Заметив, что она не слушает, а только ждет случая заговорить о своем, он внезапно пожелал увидеть дофина. Кормилица вскоре внесла дитя, ему было уже от роду полтора года. Генрих взял его из рук кормилицы и опустился с ним на пол. На полу, на одном уровне с личиком ребенка, он устремил на него особенно пристальный взгляд: почему, не могли бы сказать ни кормилица, ни королева.
Однако они не прерывали молчания. Генрих думал: «Этот увидит все столетие». Больше он не думал ничего.
— Бурсье, — обратился он к кормилице. — Дофин, когда родился, был очень слаб. После королевы он обязан жизнью вам, ибо вы своими губами вдували ему в рот вино, когда он уже начал синеть.
— Сир! — ответила кормилица. — Будь это другой ребенок, я сделала бы то же по своему почину. Но тут я отважилась на это, когда вы мне приказали.
Она обратилась к королеве:
— Наш государь, — сказала она, — весь дрожал, пока не увидел, что это в самом деле дофин. Разочарования он бы прямо не пережил. От счастья он обезумел, он впустил в комнату двести человек, я рассердилась, а он сказал, что это дитя принадлежит всем, пусть всякий делит с государем его радость.
— Не болтайте попусту, кормилица, — отвечала королева. В ее глазах мелькнула тень испуга. Пол ребенка, безусловно, решил и ее судьбу. Если бы это оказалась девочка, тогда сын, которого в то же время родила маркиза де Вернейль, без сомнения, занял бы место дофина.
И Мария Медичи должна была бы уйти той же дорогой, какой явилась.
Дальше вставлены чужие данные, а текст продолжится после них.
(** * Mnemosyne MCP: the Neo4j storage provider, its versioning, search and decay

    A shallow embedding of [Neo4jStorageProvider] (src/unnamed/part_004) and
    of [LocalEmbeddingService._normalizeVector].

    The graph store is modelled as a list of entity nodes and a list of
    RELATES_TO edges.  A node is identified by its [id] property (a fresh
    uuid for every version), an edge refers to its endpoints by node id.
    The order of the lists is the order in which the store returns rows.
    [uuidv4] is modelled by a counter kept next to the store.  JSON
    serialisation of the observation list is the identity (the model keeps
    the parsed list on the node).  JavaScript numbers are rationals ([Q])
    in the store and search model and reals ([R]) in the decay and
    normalisation model. *)

From Stdlib Require Import List String ZArith Bool QArith Qround Lia Reals Lra Sorted.
Import ListNotations.

Module KG.

(** ** Rows of the store *)

Record Entity := mkEntity {
  e_id : nat;
  e_name : string;
  e_entityType : string;
  e_observations : list string;
  e_version : Z;
  e_createdAt : Z;
  e_updatedAt : Z;
  e_validFrom : Z;
  e_validTo : option Z;
  e_changedBy : option string
}.

Record Relationship := mkRel {
  r_id : nat;
  r_from : nat;            (* id of the source node *)
  r_to : nat;              (* id of the target node *)
  r_relationType : string;
  r_strength : option Q;
  r_confidence : option Q;
  r_metadata : option string;
  r_version : Z;
  r_createdAt : Z;
  r_updatedAt : Z;
  r_validFrom : Z;
  r_validTo : option Z;
  r_changedBy : option string
}.

Record Store := mkStore {
  ents : list Entity;
  rels : list Relationship;
  next_id : nat
}.

Definition emptyStore : Store := mkStore [] [] 0.

(** [uuidv4()]: a fresh identifier. *)
Definition uuidv4 (s : Store) : nat * Store :=
  (next_id s, mkStore (ents s) (rels s) (S (next_id s))).

(** ** JavaScript helpers *)

Definition is_null (o : option Z) : bool :=
  match o with None => true | Some _ => false end.

(** [x || d] on an optional number: [undefined] and [0] are falsy. *)
Definition js_or_Z (o : option Z) (d : Z) : Z :=
  match o with Some v => if Z.eqb v 0 then d else v | None => d end.

(** [x || null] on an optional number. *)
Definition js_or_null_Q (o : option Q) : option Q :=
  match o with Some q => if Qeq_bool q 0 then None else Some q | None => None end.

(** [x || null] on an optional string: [""] is falsy. *)
Definition js_or_null_str (o : option string) : option string :=
  match o with Some v => if String.eqb v "" then None else Some v | None => None end.

Definition mem_str (x : string) (l : list string) : bool :=
  existsb (String.eqb x) l.

(** [Array.prototype.includes] followed by [filter]: the set difference
    that keeps the order of [l]. *)
Definition not_in (l ex : list string) : list string :=
  filter (fun c => negb (mem_str c ex)) l.

(** ** Queries on the store *)

Definition is_current (e : Entity) : bool := is_null (e_validTo e).

(** [MATCH (e:Entity {name: $name})] *)
Definition named (s : Store) (n : string) : list Entity :=
  filter (fun e => String.eqb (e_name e) n) (ents s).

(** [MATCH (e:Entity {name: $name}) WHERE e.validTo IS NULL] *)
Definition current_named (s : Store) (n : string) : list Entity :=
  filter (fun e => String.eqb (e_name e) n && is_current e) (ents s).

(** [MATCH (e:Entity {id: $id})] *)
Definition with_id (s : Store) (i : nat) : list Entity :=
  filter (fun e => Nat.eqb (e_id e) i) (ents s).

Definition node_name (s : Store) (i : nat) : option string :=
  option_map e_name (find (fun e => Nat.eqb (e_id e) i) (ents s)).

Definition name_is (s : Store) (i : nat) (n : string) : bool :=
  match node_name s i with Some m => String.eqb m n | None => false end.

(** [MATCH (from ...) MATCH (to ...) CREATE (from)-[r]->(to)]: one edge per
    pair of bound nodes, in the order the two matches enumerate them. *)
Definition create_edges (froms tos : list Entity)
    (mk : nat -> nat -> Relationship) : list Relationship :=
  flat_map (fun f => map (fun t => mk (e_id f) (e_id t)) tos) froms.

Definition add_ents (s : Store) (es : list Entity) : Store :=
  mkStore (ents s ++ es) (rels s) (next_id s).

Definition add_rels (s : Store) (rs : list Relationship) : Store :=
  mkStore (ents s) (rels s ++ rs) (next_id s).

Definition set_e_validTo (now : Z) (e : Entity) : Entity :=
  mkEntity (e_id e) (e_name e) (e_entityType e) (e_observations e) (e_version e)
    (e_createdAt e) (e_updatedAt e) (e_validFrom e) (Some now) (e_changedBy e).

Definition set_r_validTo (now : Z) (r : Relationship) : Relationship :=
  mkRel (r_id r) (r_from r) (r_to r) (r_relationType r) (r_strength r)
    (r_confidence r) (r_metadata r) (r_version r) (r_createdAt r)
    (r_updatedAt r) (r_validFrom r) (Some now) (r_changedBy r).

(** ** createEntities *)

Record EntityInput := mkEntityInput {
  ei_name : string;
  ei_entityType : string;
  ei_observations : list string;
  ei_createdAt : option Z;
  ei_updatedAt : option Z;
  ei_validFrom : option Z;
  ei_changedBy : option string
}.

(** The row written by [CREATE (e:Entity {...})].  The [embedding]
    property is left out of the model: generating it never changes any
    other property, and a failure to generate it is caught and logged. *)
Definition new_entity_row (now : Z) (id : nat) (ei : EntityInput) : Entity :=
  mkEntity id (ei_name ei) (ei_entityType ei) (ei_observations ei) 1
    (js_or_Z (ei_createdAt ei) now) (js_or_Z (ei_updatedAt ei) now)
    (js_or_Z (ei_validFrom ei) now) None (js_or_null_str (ei_changedBy ei)).

Fixpoint createEntities_loop (now : Z) (es : list EntityInput) (s : Store)
    (created : list Entity) : Store * list Entity :=
  match es with
  | [] => (s, created)
  | ei :: rest =>
      let '(entityId, s1) := uuidv4 s in
      let row := new_entity_row now entityId ei in
      createEntities_loop now rest (add_ents s1 [row]) (created ++ [row])
  end.

Definition createEntities (now : Z) (es : list EntityInput) (s : Store)
    : Store * list Entity :=
  match es with
  | [] => (s, [])
  | _ => createEntities_loop now es s []
  end.

(** ** createRelations *)

Record RelationInput := mkRelationInput {
  ri_from : string;
  ri_to : string;
  ri_relationType : string;
  ri_strength : option Q;
  ri_confidence : option Q;
  ri_metadata : option string;   (* already [JSON.stringify]-ed *)
  ri_createdAt : option Z;
  ri_updatedAt : option Z;
  ri_validFrom : option Z;
  ri_changedBy : option string
}.

Definition simpleRelation (from to ty : string) : RelationInput :=
  mkRelationInput from to ty None None None None None None None.

Definition new_relation_row (now : Z) (id : nat) (ri : RelationInput)
    (f t : nat) : Relationship :=
  mkRel id f t (ri_relationType ri) (js_or_null_Q (ri_strength ri))
    (js_or_null_Q (ri_confidence ri)) (ri_metadata ri) 1
    (js_or_Z (ri_createdAt ri) now) (js_or_Z (ri_updatedAt ri) now)
    (js_or_Z (ri_validFrom ri) now) None (js_or_null_str (ri_changedBy ri)).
Воспоминание о миновавшей опасности было мимолетно, и все же Генрих его заметил: он обнял и поцеловал жену, что она приняла за должное. Она была из тех, кому превосходство не к лицу. Генрих стал подбрасывать дофина. Мария смотрела на веселье обоих с таким видом, как будто добром это кончиться не могло. Действительно, случилось так, что отец слишком высоко подбросил ребенка; и поймал его не он, а подоспела кормилица. Все испугались, первой обрела дар речи Мария.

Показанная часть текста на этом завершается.